Os equatorianos foram às urnas neste domingo (20) antecipadamente porque, em maio, Lasso dissolveu a Assembleia Nacional e convocou novas eleições para escapar de um impeachment, sob acusações de corrupção. Assim, o novo líder eleito só exercerá seu mandato por um ano e meio, até maio de 2025.
O tempo é considerado curto para resolver a crise na segurança vivida pela nação, que viu a guerra entre gangues de narcotraficantes explodir nas ruas e nas prisões nos últimos dois anos. A taxa de homicídios triplicou nesse período, de 7,8 para 25,9 por 100 mil habitantes, resvalando até na corrida presidencial.
A explosão da violência ocorreu num contexto de aumento da produção global de cocaína, que fez os estratégicos portos do país ganharem relevância na rota aos EUA, à Europa e à Ásia. Assim, grupos locais cresceram, armados e financiados por cartéis colombianos e mexicanos, sem qualquer preparo do Estado.
González é uma das únicas que propõe “reafirmar o monopólio do Estado sobre as armas” para reduzir a criminalidade —em abril, Lasso autorizou o porte de armas a civis ao decretar estado de emergência parcial no país. Ela também promete reduzir a impunidade, aperfeiçoar a capacidade de investigação e implementar programas educativos, sem detalhar como fará isso.

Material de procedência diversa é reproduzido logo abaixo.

(** * TOuNN: the optimisation driver of [tounn/TOuNNOptimizer.py]

    A shallow embedding of class [TopologyOptimizer]: the device choice,
    the symmetry and projection transforms, and the training loop of
    [optimizeDesign] with its continuation schedule, its convergence
    history and its exit test.

    Numbers.  Python floats and tensor entries are idealised as real
    numbers: rounding, overflow and signed zeros are not modelled.  A
    tensor entry is an [fval]: [Some r] is the finite real [r], [None] is
    a value that left the finite reals (an infinity or a NaN, as produced
    by a division by zero or by a power that is undefined over the
    reals).  [None] is sticky: every operation with a [None] operand
    gives [None] and every comparison with it is false.  IEEE arithmetic
    sends a few such operands back to finite values ([x / inf = 0],
    [nan ** 0 = 1], [tanh inf = 1]); the embedding does not follow a
    computation that far.

    Exceptions.  A call either returns or raises: a local variable or an
    attribute read before its first assignment, Python's division of a
    float by the integer 0, and a [reshape] to a shape of another size
    end the call with [Raise].

    Collaborators.  The network, the finite-element solver and the Adam
    optimiser live in other modules of the repository; they are
    variables of the section [Driver].  Their contract (one density per
    coordinate row, one sensitivity per density) is what makes the
    element-wise operations below shape-correct. *)

From Stdlib Require Import String Reals Lra Lia ZArith Bool List.
Import ListNotations.

Local Open Scope R_scope.

(** ** Exceptions and results *)

Inductive exn : Type :=
| UnboundLocalError (name : string)
| AttributeError (name : string)
| ZeroDivisionError
| ValueError.

Inductive res (A : Type) : Type :=
| Ok (a : A)
| Raise (e : exn).

Arguments Ok {A} a.
Arguments Raise {A} e.

Definition bind {A B : Type} (c : res A) (k : A -> res B) : res B :=
  match c with
  | Ok a => k a
  | Raise e => Raise e
  end.

Notation "x <- c ;; k" := (bind c (fun x => k))
  (at level 61, c at next level, right associativity).

(** Reading a local variable or an attribute that may not be bound. *)
Definition read {A : Type} (e : exn) (v : option A) : res A :=
  match v with
  | Some a => Ok a
  | None => Raise e
  end.

(** ** Scalars and tensors *)

Definition fval : Type := option R.
Definition tensor : Type := list fval.

Definition Rltb (x y : R) : bool := if Rlt_dec x y then true else false.
Definition Reqb (x y : R) : bool := if Req_dec_T x y then true else false.

Definition lift1 (f : R -> R) (a : fval) : fval :=
  match a with
  | Some x => Some (f x)
  | None => None
  end.

Definition lift2 (f : R -> R -> R) (a b : fval) : fval :=
  match a, b with
  | Some x, Some y => Some (f x y)
  | _, _ => None
  end.

Definition fadd : fval -> fval -> fval := lift2 Rplus.
Definition fsub : fval -> fval -> fval := lift2 Rminus.
Definition fmul : fval -> fval -> fval := lift2 Rmult.

(** Division: a zero divisor gives an infinity or a NaN. *)
Definition fdiv (a b : fval) : fval :=
  match a, b with
  | Some x, Some y => if Reqb y 0 then None else Some (x / y)
  | _, _ => None
  end.

(** [x ** p] for a float exponent [p], as C's [pow] over the reals:
    a positive base uses [exp (p * ln x)]; anything to the power 0 is 1;
    0 to a positive power is 0 and to a negative power is infinite; a
    negative base has a real power only for an integral exponent. *)
Definition rpow (x p : R) : fval :=
  if Rltb 0 x then Some (Rpower x p)
  else if Reqb p 0 then Some 1
  else if Reqb x 0 then (if Rltb 0 p then Some 0 else None)
  else if Reqb (frac_part p) 0 then Some (powerRZ x (Int_part p))
  else None.

Definition fpow (a : fval) (p : R) : fval :=
  match a with
  | Some x => rpow x p
  | None => None
  end.

(** [min(a, b)] of Python: the first argument unless the second is
    strictly smaller. *)
Definition py_min (a b : R) : R := if Rltb b a then b else a.

(** Element-wise combination of two tensors of the same shape. *)
Fixpoint map2 {A B C : Type} (f : A -> B -> C) (l : list A) (m : list B)
  : list C :=
  match l, m with
  | a :: l', b :: m' => f a b :: map2 f l' m'
  | _, _ => []
  end.

(** [torch.sum] / [ndarray.sum]: 0 for an empty tensor. *)
Definition fsum (t : tensor) : fval := fold_right fadd (Some 0) t.

(** [torch.mean] / [np.average]: NaN for an empty tensor. *)
Definition fmean (t : tensor) : fval :=
  fdiv (fsum t) (Some (INR (length t))).

(** ** Device selection *)

Inductive device : Type := cpu | cuda0.

(** [setDevice]; [cuda_is_available] is the answer of
    [torch.cuda.is_available()]. *)
Definition setDevice (cuda_is_available overrideGPU : bool) : device :=
  if cuda_is_available && Bool.eqb overrideGPU false then cuda0 else cpu.

(** The keyword default of [__init__]: [overrideGPU=True]. *)
Definition overrideGPU_default : bool := true.

(** The device chosen by [__init__], called with or without the keyword. *)
Definition init_device (cuda_is_available : bool) (overrideGPU : option bool)
  : device :=
  setDevice cuda_is_available
    (match overrideGPU with Some o => o | None => overrideGPU_default end).

(** ** Configuration dictionaries *)

Module SymAxis.
Record t : Type := mk { isOn : bool; midPt : R }.
End SymAxis.

Module DensityProjection.
Record t : Type := mk { isOn : bool; sharpness : R }.
End DensityProjection.

(** The attributes of the solver object that the driver touches:
    [penal] is the mutable continuation exponent. *)
Record FEsolver : Type := mkFE {
  Emax : R;
  nelx : nat;
  nely : nat;
  penal : R
}.

Definition set_penal (fe : FEsolver) (p : R) : FEsolver :=
  mkFE (Emax fe) (nelx fe) (nely fe) p.

(** ** The symmetry and projection transforms *)

(** A coordinate tensor of shape (N, 2) is a list of rows. *)
Definition coords : Type := list (R * R).

(** [applySymmetry]: column 0 is mirrored when [symYAxis] is on, column 1
    when [symXAxis] is on; the two columns are stacked and transposed
    back into rows. *)
Definition applySymmetry (symXAxis symYAxis : SymAxis.t) (x : coords)
  : coords :=
  let xv :=
    if SymAxis.isOn symYAxis
    then map (fun r => SymAxis.midPt symYAxis
                       + Rabs (fst r - SymAxis.midPt symYAxis)) x
    else map fst x in
  let yv :=
    if SymAxis.isOn symXAxis
    then map (fun r => SymAxis.midPt symXAxis
                       + Rabs (snd r - SymAxis.midPt symXAxis)) x
    else map snd x in
  combine xv yv.

(** [projectDensity]: the smoothed threshold, entry by entry. *)
Definition projectDensity (densityProjection : DensityProjection.t)
  (x : tensor) : tensor :=
  if DensityProjection.isOn densityProjection then
    let b := DensityProjection.sharpness densityProjection in
    let nmr := map (fun v => fadd (Some (tanh (0.5 * b)))
                               (lift1 tanh
                                  (fmul (Some b) (fsub v (Some 0.5))))) x in
    map (fun n => fdiv (fmul (Some 0.5) n) (Some (tanh (0.5 * b)))) nmr
  else x.

(** ** The optimisation driver *)

(** The lists of the dictionary [convergenceHistory]. *)
Record History : Type := mkHistory {
  compliance : list fval;
  vol : list fval;
  grayElems : list R
}.

(** The text of a plot title: the three formatted numbers. *)
Record Title : Type := mkTitle {
  title_iter : Z;
  title_obj : fval;
  title_vol : fval
}.

Section Driver.

(** The parameters of [TopNet] and the state of [optim.Adam]. *)
Context {Params Optim : Type}.

(** [torch.flatten(topNet(x))]: one density per coordinate row. *)
Variable forward : Params -> coords -> tensor.

(** The sensitivities [Jelem] returned by [FE.solve(rho_np)]; the solver
    reads its own [penal]. *)
Variable solve : FEsolver -> tensor -> tensor.

(** [optim.Adam(topNet.parameters(), amsgrad=True, lr=learningRate)]. *)
Variable Adam : Params -> R -> Optim.

(** [loss.backward(); clip_grad_norm_(.., nrmThreshold); optimizer.step()]:
    the loss enters as a function of the network parameters, which is
    what automatic differentiation sees. *)
Variable backward_clip_step :
  Optim -> Params -> (Params -> fval) -> R -> Optim * Params.

(** The attributes of a [TopologyOptimizer] object.  [obj0] does not
    exist before the first iteration 0 has run. *)
Record TopologyOptimizer : Type := mkTopOpt {
  FE : FEsolver;
  xy : coords;
  xyPlot : coords;
  boundaryResolution : nat;
  desiredVolumeFraction : R;
  density : tensor;
  symXAxis : SymAxis.t;
  symYAxis : SymAxis.t;
  densityProjection : DensityProjection.t;
  topNet : Params;
  optimizer : option Optim;
  objective : fval;
  obj0 : option fval;
  convergenceHistory : History
}.

Definition set_FE (t : TopologyOptimizer) (v : FEsolver) :=
  mkTopOpt v (xy t) (xyPlot t) (boundaryResolution t)
    (desiredVolumeFraction t) (density t) (symXAxis t) (symYAxis t)
    (densityProjection t) (topNet t) (optimizer t) (objective t) (obj0 t)
    (convergenceHistory t).

Definition set_density (t : TopologyOptimizer) (v : tensor) :=
  mkTopOpt (FE t) (xy t) (xyPlot t) (boundaryResolution t)
    (desiredVolumeFraction t) v (symXAxis t) (symYAxis t)
    (densityProjection t) (topNet t) (optimizer t) (objective t) (obj0 t)
    (convergenceHistory t).

Definition set_topNet (t : TopologyOptimizer) (v : Params) :=
  mkTopOpt (FE t) (xy t) (xyPlot t) (boundaryResolution t)
    (desiredVolumeFraction t) (density t) (symXAxis t) (symYAxis t)
    (densityProjection t) v (optimizer t) (objective t) (obj0 t)
    (convergenceHistory t).

Definition set_optimizer (t : TopologyOptimizer) (v : option Optim) :=
  mkTopOpt (FE t) (xy t) (xyPlot t) (boundaryResolution t)
    (desiredVolumeFraction t) (density t) (symXAxis t) (symYAxis t)
    (densityProjection t) (topNet t) v (objective t) (obj0 t)
    (convergenceHistory t).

A ex-deputada já vinha se destacando nas pesquisas, mas havia dúvidas se o assassinato de Villavicencio lhe tiraria votos, já que ele era um grande opositor de Correa. Ela concorre pelo Movimento Revolução Cidadã, sigla fundada pelo ex-presidente, que se exilou na Bélgica após ser condenado por corrupção.
Já Noboa é filho do milionário Álvaro Noboa, que já tentou chegar à Presidência cinco vezes sem sucesso. Entre suas propostas para a segurança estão a militarização dos portos e das fronteiras para combater o tráfico de drogas. Ele também fala em criar empregos para jovens e atrair investimento estrangeiro.
Noboa foi uma surpresa, já que todos os outros candidatos estavam embolados atrás de González nas sondagens. Formado em administração pública na Universidade de Harvard, nos EUA, ele teve um perfil mais comedido como congressista, mas começou a se soltar desde que se candidatou à Presidência e cresceu depois de seu desempenho no debate eleitoral do dia 13, pelo jeito direto e claro de falar.
Os dois adversários que agora vão ao segundo turno perderam seus mandatos quando Lasso fechou a Assembleia, há três meses. Agora, também foram eleitos 137 novos legisladores, que assumirão em 26 de outubro —a sigla de González sai à frente até agora. Sem maioria na Casa, Lasso não conseguiu governar.
Contrariando o clima de medo e tensão que dominou a reta final da campanha, com a morte de um presidenciável e diversos outros episódios de violência armada envolvendo candidatos, o Equador atravessou este domingo de eleição sem registrar maiores incidentes.
A segurança dos locais de votação foi reforçada com efetivos maiores de militares na porta das salas e policiais nas entradas das escolas, revistando mochilas e bolsas. Em algumas cidades, os eleitores tiveram que passar inclusive por revistas corporais e detectores de metais.
Já os candidatos votaram sob um forte aparato de segurança. “Nas eleições passadas usei o TikTok, desta vez venho com colete à prova de balas”, disse o postulante Xavier Hervas, vestindo a proteção por baixo da camisa. Chamou a atenção o caso de Christian Zurita, substituto de Villavicencio, que usou um capacete e foi coberto por uma manta à prova de balas na hora de votar, após relatar ameaças.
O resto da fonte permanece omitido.